§ **Task**
The expected answer is the set of lines in the data below between the line holding "Some configured =>" and the line holding "match source with", inclusive, written out exactly.

§ **Data records**
************
(* ===== verification/Authn.v ===== *)
(** * Authentication of requests

    [internal/authn/http.go], [workload.go] and [context.go], with the identity
    functions of [internal/adapters/http]: the governed identity of a request is
    derived from the verified credential and the verified workload certificate
    alone; headers and body members that name an identity are refused or must agree.

    [verify] is the reply of the token verifier; a request comes with the verified
    certificate chains of its connection. *)
From Stdlib Require Import Ascii String.
From S2P Require Import Prelude GoStd Regex Json JsonParse Primitives ToolCatalog GoText Ports Http CanonicalJson JsonStruct Netip GoUrl Oidc Projection Schema ToolCalls HttpCalls.

(** ** Principals and workloads *)

Definition maxIdentityValueBytes : Z := 512.

Record Principal := mkPrincipal {
  pri_Issuer : string; pri_Subject : string; pri_Actor : string; pri_TenantID : string;
  pri_AgentID : string; pri_AgentVersion : string; pri_RunID : string;
}.
Record WorkloadIdentity := mkWorkload { wl_ID : string; wl_Source : string }.

(** What the authenticator puts into the request context. *)
Record auth_context := mkContext { ctx_principal : option Principal; ctx_workload : option WorkloadIdentity }.
Definition no_context : auth_context := mkContext None None.

Definition validIdentityValue (value : string) : bool :=
  negb (String.eqb value "") && (slen value <=? maxIdentityValueBytes) && String.eqb (TrimSpace value) value.

(** A certificate: its bytes and its URIs, parsed and as text. *)
Record certificate := mkCertificate { cert_Raw : string; cert_URIs : list (URL * string) }.

Fixpoint verifiedLeaf (leaf : option certificate) (chains : list (list certificate)) : result (option certificate) :=
  match chains with
  | [] => Ok leaf
  | chain :: chains =>
      match chain with
      | [] => Err (ErrNew "verified certificate chain is empty")
      | first :: _ =>
          match leaf with
          | None => verifiedLeaf (Some first) chains
          | Some l => if String.eqb (cert_Raw l) (cert_Raw first) then verifiedLeaf leaf chains
                      else Err (ErrNew "verified certificate chains disagree on leaf")
          end
      end
  end.

Definition validSPIFFEID (id : URL * string) (trustDomains : gset string) : bool :=
  let u := id.1 in
  String.eqb (u_Scheme u) "spiffe" && negb (String.eqb (u_Host u) "") && negb (u_User u)
  && String.eqb (u_RawQuery u) "" && String.eqb (u_Fragment u) "" && negb (String.eqb (u_Path u) "")
  && negb (String.eqb (u_Path u) "/") && bool_decide (ToLower (u_Host u) ∈ trustDomains)
  && String.eqb id.2 (TrimSpace id.2).

(** [NewLocalWorkloadSource] and [NewMTLSWorkloadSource] *)
Inductive WorkloadSource := LocalSource (identity : WorkloadIdentity) | MTLSSource (trustDomains : gset string).

Definition NewLocalWorkloadSource (id : string) : result WorkloadSource :=
  if negb (validIdentityValue id) then Err (ErrNew "local workload identity is required")
  else Ok (LocalSource (mkWorkload id "local")).

Fixpoint trust_domains (domains : list string) : option (gset string) :=
  match domains with
  | [] => Some ∅
  | domain :: domains =>
      if String.eqb domain "" || negb (String.eqb (TrimSpace domain) domain) || contains_any domain "/:@" then None
      else (fun rest => {[ToLower domain]} ∪ rest) <$> trust_domains domains
  end.
Definition NewMTLSWorkloadSource (domains : list string) : result WorkloadSource :=
  match trust_domains domains with
  | None => Err (ErrNew "invalid SPIFFE trust domain")
  | Some configured => if Nat.eqb (size configured) 0 then Err (ErrNew "at least one SPIFFE trust domain is required")
                       else Ok (MTLSSource configured)
  end.

Definition Resolve (source : WorkloadSource) (chains : list (list certificate)) : result WorkloadIdentity :=
  match source with
  | LocalSource identity => Ok identity
  | MTLSSource trustDomains =>
      match chains with
      | [] => Err (ErrNew "verified workload certificate is required")
      | _ =>
          verifiedLeaf None chains ≫= fun leaf =>
          match leaf with
          | Some leaf =>
              match cert_URIs leaf with
              | [id] => if validSPIFFEID id trustDomains then Ok (mkWorkload id.2 "spiffe-mtls")
                        else Err (ErrNew "exactly one allowed SPIFFE ID is required")
              | _ => Err (ErrNew "exactly one allowed SPIFFE ID is required")
              end
          | None => Err (ErrNew "verified workload certificate is required")
          end
      end
  end.

(** ** Claims *)

(** [uniqueStringClaim]: the names that are present must agree. *)
Fixpoint unique_from (claims : list (string * jvalue)) (value : string) (names : list string) : result string :=
  match names with
  | [] => Ok value
  | name :: names =>
      match claim claims name with
      | None => unique_from claims value names
      | Some (JString text) =>
          if negb (validIdentityValue text) || (negb (String.eqb value "") && negb (String.eqb value text)) then
            Err (ErrNew "identity claim is malformed or ambiguous")
          else unique_from claims text names
      | Some _ => Err (ErrNew "identity claim is malformed or ambiguous")
      end
  end.
Definition uniqueStringClaim (claims : list (string * jvalue)) (names : list string) : result string :=
  unique_from claims EmptyString names.

Definition actorClaim (value : option jvalue) : result string :=
  match value with
  | None | Some JNull => Ok EmptyString
  | Some (JString text) => if validIdentityValue text then Ok text else Err (ErrNew "actor claim is malformed")
  | Some (JObject object) =>
      match uniqueStringClaim object ["sub"]%string with
      | Ok actor => if String.eqb actor "" then Err (ErrNew "actor claim is malformed") else Ok actor
      | Err _ => Err (ErrNew "actor claim is malformed")
      end
  | Some _ => Err (ErrNew "actor claim is malformed")
  end.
************
§ **Exercise output**
  | Some configured => if Nat.eqb (size configured) 0 then Err (ErrNew "at least one SPIFFE trust domain is required")
                       else Ok (MTLSSource configured)
  end.

Definition Resolve (source : WorkloadSource) (chains : list (list certificate)) : result WorkloadIdentity :=
  match source with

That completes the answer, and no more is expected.